• _WHAT YOU SHOULD DO_:
Could you report every line of the listing below that holds the word "AttributeError"?

• _GIVEN DATA_:
================
(** X12.  For ASCII text, the description of a group is read from the first
    line below its
    header that starts with the description marker: it is made of the lines
    that follow the marker, stripped and joined with single spaces, up to
    the first blank line, the first line starting with three hashes or the
    end of the text.  What stands on the marker line itself is not used. *)
Theorem group_description path content res i raw g t pre marker block rest :
  PyStr.isascii content = true →
  parse_new path content = Returned res →
  lines_of content !! i = Some raw →
  Pattern.EPIC_PATTERN (PyStr.strip raw) = Some (g, t) →
  drop (S i) (lines_of content) = pre ++ marker :: block ++ rest →
  Forall (λ l, is_marker_line (PyStr.strip l) = false) pre →
  is_marker_line (PyStr.strip marker) = true →
  Forall (λ l, PyStr.truthy (PyStr.strip l) = true ∧
               PyStr.startswith "###" (PyStr.strip l) = false) block →
  (rest = [] ∨
   ∃ l rest', rest = l :: rest' ∧
     (PyStr.truthy (PyStr.strip l) = false ∨
      PyStr.startswith "###" (PyStr.strip l) = true)) →
  ∃ it,
    emitted_at start (lines_of content) i it ∧ In it res ∧
    title it = t ∧
    description it = PyStr.join " " (map PyStr.strip block).
Proof.
  intros _ Hp Hl Hh Hdrop Hpre Hm Hblock Hrest.
  destruct (parse_new_body_returns _ _ _ _ _ Hp Hl) as (em & st' & Hb).
  pose proof Hb as Hb'. unfold body in Hb'.
  rewrite (classify_header _ _ _ _ Hh) in Hb'. injection Hb' as <- _.
  eexists. split; [by exists raw, st'|]. split.
  { eapply parse_new_complete; [done|]. by exists raw, st'. }
  split; [done|]. simpl. rewrite Hdrop.
  rewrite (epic_description_skips pre marker (block ++ rest) Hpre Hm).
  by rewrite collect_description_block.
Qed.
(** * dnf-plugins-extras: the [rpmconf] plugin ([plugins/rpm_conf.py])

    A shallow embedding of the plugin: the unattended resolution engine
    [UnattendedRpmConf] (duplicate test, [rpmnew] and [rpmsave] handlers) and
    the session controller [Rpmconf] (hooks [config], [resolved],
    [transaction]), followed by the properties of the specification.

    Python values are modelled as the code has them: an attribute that may be
    [None] is an [option]; a method that mutates the file system, writes to
    the logger or raises is a computation in the monad [M] over a [world]
    made of the file system and the trace of calls to the collaborators. *)

From Stdlib Require Import ZArith.
From stdpp Require Import gmap strings list fin_maps.

Local Open Scope Z_scope.
Local Open Scope string_scope.

(* ===================================================================== *)
(** ** The file system *)
(* ===================================================================== *)

Abbreviation path := string.
Abbreviation bytes := (list Byte.byte).

#[global] Instance byte_eq_dec : EqDecision Byte.byte.
Proof.
  intros x y. destruct (Byte.eqb x y) eqn:E.
  - left. by apply Byte.byte_dec_bl.
  - right. intros Hxy. apply Byte.byte_dec_lb in Hxy. congruence.
Defined.

(** What a path names: a regular file with its bytes and modification time,
    a symbolic link with its target, or any other inode (directory, device,
    fifo, socket) of which only size and modification time are visible.
    Paths are compared as strings; a link target is a path of the same
    name space. *)
Inductive node :=
| Regular (content : bytes) (mtime : Z)
| Symlink (target : path)
| Other (size : Z) (mtime : Z).

#[global] Instance node_eq_dec : EqDecision node.
Proof. solve_decision. Defined.

(** [stat.S_IFMT] of a mode, as far as [filecmp] looks at it. *)
Inductive file_type := S_IFREG | S_IFLNK | S_IFOTHER.

#[global] Instance file_type_eq_dec : EqDecision file_type.
Proof. solve_decision. Defined.

(** The kernel follows at most this many links in one lookup (ELOOP). *)
Definition MAXSYMLINKS : nat := 40.

(** [os.lstat]: the node itself. *)
Definition lstat (fs : gmap path node) (p : path) : option node := fs !! p.

(** Following links from [p], at most [fuel] of them. *)
Fixpoint follow (fuel : nat) (fs : gmap path node) (p : path) : option node :=
  match fs !! p with
  | None => None
  | Some (Symlink t) =>
      match fuel with
      | O => None
      | S fuel' => follow fuel' fs t
      end
  | Some n => Some n
  end.

(** [os.stat]: the node after following links; [None] is [OSError]. *)
Definition os_stat (fs : gmap path node) (p : path) : option node :=
  follow MAXSYMLINKS fs p.

(** [os.path.islink] and [os.path.exists]; neither raises. *)
Definition islink (fs : gmap path node) (p : path) : bool :=
  match lstat fs p with
  | Some (Symlink _) => true
  | _ => false
  end.

Definition exists_ (fs : gmap path node) (p : path) : bool :=
  bool_decide (is_Some (os_stat fs p)).

(** [filecmp._sig]: (type, size, mtime) of a stat result. *)
Definition _sig (n : node) : file_type * Z * Z :=
  match n with
  | Regular c t => (S_IFREG, Z.of_nat (length c), t)
  | Symlink _ => (S_IFLNK, 0, 0)
  | Other sz t => (S_IFOTHER, sz, t)
  end.

(** [filecmp._do_cmp]: the two files read and compared chunk by chunk. *)
Definition _do_cmp (n1 n2 : node) : bool :=
  match n1, n2 with
  | Regular c1 _, Regular c2 _ => bool_decide (c1 = c2)
  | _, _ => false
  end.
(** The exported entry point: the text of [main.go]'s. *)
Definition generate_ollama (inputBytes : string) : M N :=
  logToFloat "Starting Ollama generation request";;
  match Unmarshal_OllamaInput inputBytes with
  | Err err =>
      logToFloat ("Failed to parse input: " +:+ err);;
      let output :=
        failureLiteral ("Invalid input JSON: " +:+ err) "INPUT_PARSE_ERROR"
          {[ "error_stage" := MString "input_parsing" ]} in
      _ ← writeOutputFile output;
      mret 1%N
  | Ok input =>
  if (OllamaInput.Model input =? "")%string then
    logToFloat "Model is required";;
    let output :=
      failureLiteral "Model field is required" "VALIDATION_ERROR"
        (<[ "error_stage" := MString "validation" ]>
           {[ "missing_field" := MString "model" ]}) in
    _ ← writeOutputFile output;
    mret 1%N
  else if (OllamaInput.Prompt input =? "")%string then
    logToFloat "Prompt is required";;
    let output :=
      failureLiteral "Prompt field is required" "VALIDATION_ERROR"
        (<[ "error_stage" := MString "validation" ]>
           {[ "missing_field" := MString "prompt" ]}) in
    _ ← writeOutputFile output;
    mret 1%N
  else if (OllamaInput.OllamaURL input =? "")%string then
    logToFloat "ERROR: ollama_url is required";;
    let output :=
      failureLiteral
        "ollama_url field is required - please specify the Ollama server URL (e.g., 'http://localhost:11434')"
        "VALIDATION_ERROR"
        (<[ "error_stage" := MString "validation" ]>
           {[ "missing_field" := MString "ollama_url" ]}) in
    _ ← writeOutputFile output;
    mret 1%N
  else
  let input := OllamaInput.set_OllamaURL (TrimRight (OllamaInput.OllamaURL input) "/") input in
  logToFloat ("Generating with model: " +:+ OllamaInput.Model input);;
  logToFloat ("Prompt length: " +:+ dec (len (OllamaInput.Prompt input)) +:+ " characters");;
  let apiRequest := apiRequestOf input in
  match Marshal_OllamaAPIRequest apiRequest with
  | Err err =>
      logToFloat ("Failed to marshal request: " +:+ err);;
      let output :=
        failureLiteral ("Failed to prepare request: " +:+ err) "REQUEST_MARSHAL_ERROR"
          {[ "error_stage" := MString "request_preparation" ]} in
      _ ← writeOutputFile output;
      mret 1%N
  | Ok requestBody =>
  let url := OllamaInput.OllamaURL input +:+ "/api/generate" in
  logToFloat ("Making request to: " +:+ url);;
  r ← makeHttpRequest url "POST" requestBody;
  match r with
  | Err err =>
      logToFloat ("HTTP request failed: " +:+ err);;
      let output :=
        failureLiteral ("Failed to connect to Ollama: " +:+ err) "HTTP_REQUEST_ERROR"
          (<[ "error_stage" := MString "http_request" ]>
             {[ "ollama_url" := MString url ]}) in
      _ ← writeOutputFile output;
      mret 1%N
  | Ok responseBody =>
  match Unmarshal_OllamaAPIResponse responseBody with
  | Err err =>
      logToFloat ("Failed to parse response: " +:+ err);;
      let output :=
        failureLiteral ("Invalid response from Ollama: " +:+ err) "RESPONSE_PARSE_ERROR"
          (<[ "error_stage" := MString "response_parsing" ]>
             {[ "raw_response" := MString responseBody ]}) in
      _ ← writeOutputFile output;
      mret 1%N
  | Ok apiResponse =>
  let output :=
    successLiteral apiResponse
      (<[ "input_prompt_length" := MInt (Z.of_N (len (OllamaInput.Prompt input))) ]>
      (<[ "response_length" := MInt (Z.of_N (len (OllamaAPIResponse.Response apiResponse))) ]>
      (<[ "ollama_url" := MString (OllamaInput.OllamaURL input) ]>
      (<[ "stream_mode" := MBoolPtr (OllamaInput.Stream input) ]>
      (<[ "has_suffix" := MBool (negb (OllamaInput.Suffix input =? "")%string) ]>
      (<[ "has_system" := MBool (negb (OllamaInput.System input =? "")%string) ]>
      (<[ "has_images" := MBool (0 <? length (OllamaInput.Images input))%nat ]>
         {[ "processing_complete" := MBool true ]}))))))) in
  writeErr ← writeOutputFile output;
  match writeErr with
  | Some writeErr =>
      logToFloat ("Failed to write output: " +:+ writeErr);;
      mret 1%N
  | None =>
      logToFloat "Ollama generation completed successfully";;
      logToFloat ("Generated response length: "
                  +:+ dec (len (OllamaAPIResponse.Response apiResponse)) +:+ " characters");;
      mret 0%N
  end
  end
  end
  end
  end.
End Pipeline.
End Probing.
(** * Running the migrations *)

(** Runs [runMigrations] on every answer the host can give. *)
Ltac run_migrations :=
  unfold Migrations.runMigrations, Migrations.finally, Migrations.try_catch,
    Migrations.and_then, Migrations.if_client, Migrations.pool_connect,
    Migrations.client_query, Migrations.emit, Migrations.initial;
  simpl;
  repeat match goal with
    | |- context [match ?x with Ok _ => _ | Throw _ => _ end] =>
        destruct x as [?|?] eqn:?; simpl
    | |- context [if ?b then _ else _] => destruct b eqn:?; simpl
    end.

(** X18. [runMigrations] never rejects: whether the connection, the reading
    of the migration file, a statement or the rollback itself fails, the
    error is logged and the function resolves. *)
Theorem migrations_never_reject {host : Migrations.Host} :
  (Migrations.runMigrations Migrations.initial).1 = Ok tt.
Proof. run_migrations; reflexivity. Qed.

(** X19. [runMigrations] releases the client exactly once, as the last thing
    it does, whenever the pool gave it one, however the migration went; when
    the pool gave none it sends nothing and releases nothing, and only logs
    the error. *)
Theorem migrations_release_the_client {host : Migrations.Host} :
  match Migrations.connect with
  | Ok _ =>
      last (Migrations.trace (Migrations.runMigrations Migrations.initial).2)
      = Some Migrations.Release /\
      Migrations.releases (Migrations.trace (Migrations.runMigrations Migrations.initial).2)
      = 1%nat
  | Throw e =>
      Migrations.trace (Migrations.runMigrations Migrations.initial).2
      = [Migrations.ConsoleLog "Running database migrations...";
         Migrations.ConsoleError ["Database error:"; e];
         Migrations.ConsoleLog "Continuing with application startup..."]
  end.
Proof. run_migrations; try split; reflexivity. Qed.

(** X20. The statements [runMigrations] sends, by what the host answers:
    none when the pool gives no client or the migration file does not exist;
    BEGIN, the contents of the file and COMMIT when all goes well; and after
    any failure once a client is held, the statements sent so far followed by
    ROLLBACK, also when reading the file failed and no transaction was begun
    and when COMMIT itself failed. *)
Theorem migrations_statements {host : Migrations.Host} :
  Migrations.statements (Migrations.trace (Migrations.runMigrations Migrations.initial).2)
  = match Migrations.connect with
    | Throw _ => []
    | Ok _ =>
        if Migrations.existsSync Migrations.migrationPath
        then match Migrations.readFileSync Migrations.migrationPath with
             | Throw _ => ["ROLLBACK"]
             | Ok sql =>
                 match Migrations.query 0 "BEGIN" with
                 | Throw _ => ["BEGIN"; "ROLLBACK"]
                 | Ok _ =>
                     match Migrations.query 1 sql with
                     | Throw _ => ["BEGIN"; sql; "ROLLBACK"]
                     | Ok _ =>
                         match Migrations.query 2 "COMMIT" with
                         | Throw _ => ["BEGIN"; sql; "COMMIT"; "ROLLBACK"]
                         | Ok _ => ["BEGIN"; sql; "COMMIT"]
                         end
                     end
                 end
             end
        else []
    end.
Proof.
  destruct (Migrations.existsSync Migrations.migrationPath) eqn:Ex;
    run_migrations; rewrite ?Ex in *; simpl in *; try discriminate; reflexivity.
Qed.
Definition in_range (t : datetime) : bool :=
  (US_PER_DAY <=? t) && (t <? (MAXORDINAL + 1) * US_PER_DAY).

(** [t + td]: [OverflowError] when the sum leaves years 1 .. 9999. *)
Definition add (t : datetime) (td : timedelta) : outcome datetime :=
  if in_range (t + td) then Returns (t + td) else Raises OverflowError.

End Datetime.

(** ** Python values held in a JWT payload, and dict objects *)

Inductive pyvalue : Type :=
| PyNone
| PyBool (b : bool)
| PyInt (z : Z)
| PyStr (s : string)
| PyDatetime (t : Datetime.datetime).

Definition loc := positive.

(** ** [app/models/user_models.py] *)

Module UserCreate.
Record t : Type := new { email : string; password : string }.
End UserCreate.

Module UserLogin.
Record t : Type := new { email : string; password : string }.
End UserLogin.

Module Token.
Record t : Type := new { access_token : string; token_type : string }.
End Token.

Module UserResponse.
Record t : Type := new { id : Z; email : string }.
End UserResponse.

(** The [new_user] dict of [register_user]: always the three keys ["id"],
    ["email"] and ["hashed_password"], never written again after it is built. *)
Module UserRow.
Record t : Type := new { id : Z; email : string; hashed_password : string }.
End UserRow.

(** ** The libraries *)

(** The random bytes a hashing call draws from the operating system. *)
Definition entropy := list Byte.byte.

Record Library : Type := {
  (** [CryptContext.hash(secret)], with the randomness it consumes *)
  pwd_context_hash : entropy -> string -> libresult string;
  (** [CryptContext.verify(secret, hash)] *)
  pwd_context_verify : string -> string -> libresult bool;
  (** [jose.jwt.encode(claims, key, algorithm)]: the result, and the contents
      of the [claims] dict when the call is over (the encoder may rewrite the
      dict it is given). *)
  jwt_encode : gmap string pyvalue -> string -> string ->
               libresult string * gmap string pyvalue
}.

(** ** The world: module globals and dict objects *)

Record world : Type := {
  fake_users_db : gmap string UserRow.t;
  user_id_counter : Z;
  heap : gmap loc (gmap string pyvalue)
}.

Definition M (A : Type) : Type := world -> outcome A * world.

Definition ret {A} (a : A) : M A := fun w => (Returns a, w).
Definition raise {A} (e : exn) : M A := fun w => (Raises e, w).
Definition bind {A B} (c : M A) (k : A -> M B) : M B :=
  fun w =>
    match c w with
    | (Returns a, w') => k a w'
    | (Raises e, w') => (Raises e, w')
    end.
Definition lift {A} (o : outcome A) : M A := fun w => (o, w).

Declare Scope py_scope.
Delimit Scope py_scope with py.
Notation "'let*' x ':=' c 'in' k" := (bind c (fun x => k))
  (at level 10, x name, c at level 100, k at level 200) : py_scope.
Notation "c ';;;' k" := (bind c (fun _ => k))
  (at level 100, k at level 200, right associativity) : py_scope.
Open Scope py_scope.

Definition read_db : M (gmap string UserRow.t) := fun w => (Returns (fake_users_db w), w).
Definition read_counter : M Z := fun w => (Returns (user_id_counter w), w).

(** [fake_users_db[k] = row] *)
Definition db_setitem (k : string) (row : UserRow.t) : M unit :=
  fun w => (Returns tt,
            {| fake_users_db := <[k := row]> (fake_users_db w);
               user_id_counter := user_id_counter w;
               heap := heap w |}).

Definition write_counter (c : Z) : M unit :=
  fun w => (Returns tt,
            {| fake_users_db := fake_users_db w;
               user_id_counter := c;
               heap := heap w |}).

Definition with_heap (h : gmap loc (gmap string pyvalue)) (w : world) : world :=
  {| fake_users_db := fake_users_db w;
     user_id_counter := user_id_counter w;
     heap := h |}.

(** A new dict object with contents [d]; its address is not in use. *)
Definition new_dict (d : gmap string pyvalue) : M loc :=
  fun w => let l := fresh (dom (heap w)) in
           (Returns l, with_heap (<[l := d]> (heap w)) w).

(** [obj.copy()]: a new dict object with the same items.  A reference that
    names no dict has no [copy] attribute. *)
Definition dict_copy (l : loc) : M loc :=
  fun w => match heap w !! l with
           | Some d => new_dict d w
           | None => (Raises (AttributeError "copy"), w)
           end.

(** [obj.update({k: v})], in place. *)
Definition dict_update (l : loc) (k : string) (v : pyvalue) : M unit :=
  fun w => match heap w !! l with
           | Some d => (Returns tt, with_heap (<[l := <[k := v]> d]> (heap w)) w)
           | None => (Raises (AttributeError "update"), w)
           end.

(** ** Environment variables *)

(** [load_dotenv()]: the entries of the [.env] file are added to the process
    environment; a variable that is already set keeps its value. *)
Definition load_dotenv (environ dotenv : gmap string string) : gmap string string :=
  environ ∪ dotenv.

(** [os.getenv(name)] *)
Definition getenv (environ : gmap string string) (name : string) : option string :=
  environ !! name.

(** Truth value of what [os.getenv] gives: [None] and the empty string are falsy. *)
Definition str_truthy (v : option string) : bool :=
  match v with
  | Some s => negb (String.eqb s EmptyString)
  | None => false
  end.

(** ** [app/core/security.py] *)

Module Security.

Definition ALGORITHM : string := "HS256".
Definition ACCESS_TOKEN_EXPIRE_MINUTES : Z := 30.

(** The module body: the statements run once, when the module is imported.
    It yields the value bound to [JWT_SECRET_KEY]. *)
Definition module_body (environ dotenv : gmap string string) : outcome string :=
  let environ := load_dotenv environ dotenv in
  let JWT_SECRET_KEY := getenv environ "JWT_SECRET_KEY" in
  if negb (str_truthy JWT_SECRET_KEY)
  then Raises (ValueError "JWT_SECRET_KEY not found in .env file. Please generate one.")
  else Returns (default EmptyString JWT_SECRET_KEY).

Section Functions.
Variable lib : Library.
Variable JWT_SECRET_KEY : string.

Definition verify_password (plain_password hashed_password : string) : M bool :=
  lift (of_lib (pwd_context_verify lib plain_password hashed_password)).

Definition get_password_hash (rnd : entropy) (password : string) : M string :=
  lift (of_lib (pwd_context_hash lib rnd password)).

(** [jwt.encode(obj, key, algorithm=alg)] on the dict object at [claims]. *)
Definition call_jwt_encode (claims : loc) (key alg : string) : M string :=
  fun w => match heap w !! claims with
           | Some d =>
               let '(r, d') := jwt_encode lib d key alg in
               (of_lib r, with_heap (<[claims := d']> (heap w)) w)
           | None => (Raises (AttributeError "get"), w)
           end.

(** [now] is what [datetime.now(timezone.utc)] reads from the clock. *)
Definition create_access_token
    (data : loc) (expires_delta : option Datetime.timedelta)
    (now : Datetime.datetime) : M string :=
  let* to_encode := dict_copy data in
  let* expire :=
    match expires_delta with
    | Some delta =>
        if Datetime.timedelta_bool delta
        then lift (Datetime.add now delta)
        else lift (Datetime.add now (Datetime.minutes ACCESS_TOKEN_EXPIRE_MINUTES))
    | None => lift (Datetime.add now (Datetime.minutes ACCESS_TOKEN_EXPIRE_MINUTES))
    end in
  dict_update to_encode "exp" (PyDatetime expire) ;;;
  let* encoded_jwt := call_jwt_encode to_encode JWT_SECRET_KEY ALGORITHM in
  ret encoded_jwt.

End Functions.

End Security.

(** ** [app/services/auth_service.py] *)

Module AuthService.

(** The module body: [fake_users_db = {}], [user_id_counter = 1]. *)
Definition module_body : world :=
  {| fake_users_db := ∅; user_id_counter := 1; heap := ∅ |}.

Section Methods.
Variable lib : Library.
Variable JWT_SECRET_KEY : string.

Definition register_user (user_create : UserCreate.t) (rnd : entropy)
  : M (option UserResponse.t) :=
  let* db := read_db in
  if decide (is_Some (db !! UserCreate.email user_create))
  then ret None
  else
    let* hashed_password :=
      Security.get_password_hash lib rnd (UserCreate.password user_create) in
    let* counter := read_counter in
    let new_user := UserRow.new counter (UserCreate.email user_create) hashed_password in
    db_setitem (UserCreate.email user_create) new_user ;;;
    let* counter' := read_counter in
    write_counter (counter' + 1) ;;;
    ret (Some (UserResponse.new (UserRow.id new_user) (UserRow.email new_user))).

(** [user_data] is a three-key dict when it is found, hence truthy:
    [not user_data] holds exactly when the key is absent. *)
Definition authenticate_user (user_login : UserLogin.t) : M (option UserResponse.t) :=
  let* db := read_db in
  match db !! UserLogin.email user_login with
  | None => ret None
  | Some user_data =>
      let* ok := Security.verify_password lib (UserLogin.password user_login)
                   (UserRow.hashed_password user_data) in
      if negb ok
      then ret None
      else ret (Some (UserResponse.new (UserRow.id user_data) (UserRow.email user_data)))
  end.

Definition create_user_access_token (user_email : string) (now : Datetime.datetime)
  : M Token.t :=
  let token_expires := Datetime.minutes 30 in
  let* token_data := new_dict {[ "sub" := PyStr user_email ]} in
  let* access_token :=
    Security.create_access_token lib JWT_SECRET_KEY token_data (Some token_expires) now in
  ret (Token.new access_token "bearer").

End Methods.

End AuthService.

(** ** [app/api/v1/auth_routes.py] *)

Module AuthRoutes.

Definition HTTP_409_CONFLICT : Z := 409.
Definition HTTP_401_UNAUTHORIZED : Z := 401.

Definition email_already_registered : exn :=
  HTTPException HTTP_409_CONFLICT "Email already registered" [].

Definition incorrect_email_or_password : exn :=
  HTTPException HTTP_401_UNAUTHORIZED "Incorrect email or password"
    [("WWW-Authenticate", "Bearer")].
================
• _YOUR SOLUTION_:
           | None => (Raises (AttributeError "copy"), w)
           | None => (Raises (AttributeError "update"), w)
           | None => (Raises (AttributeError "get"), w)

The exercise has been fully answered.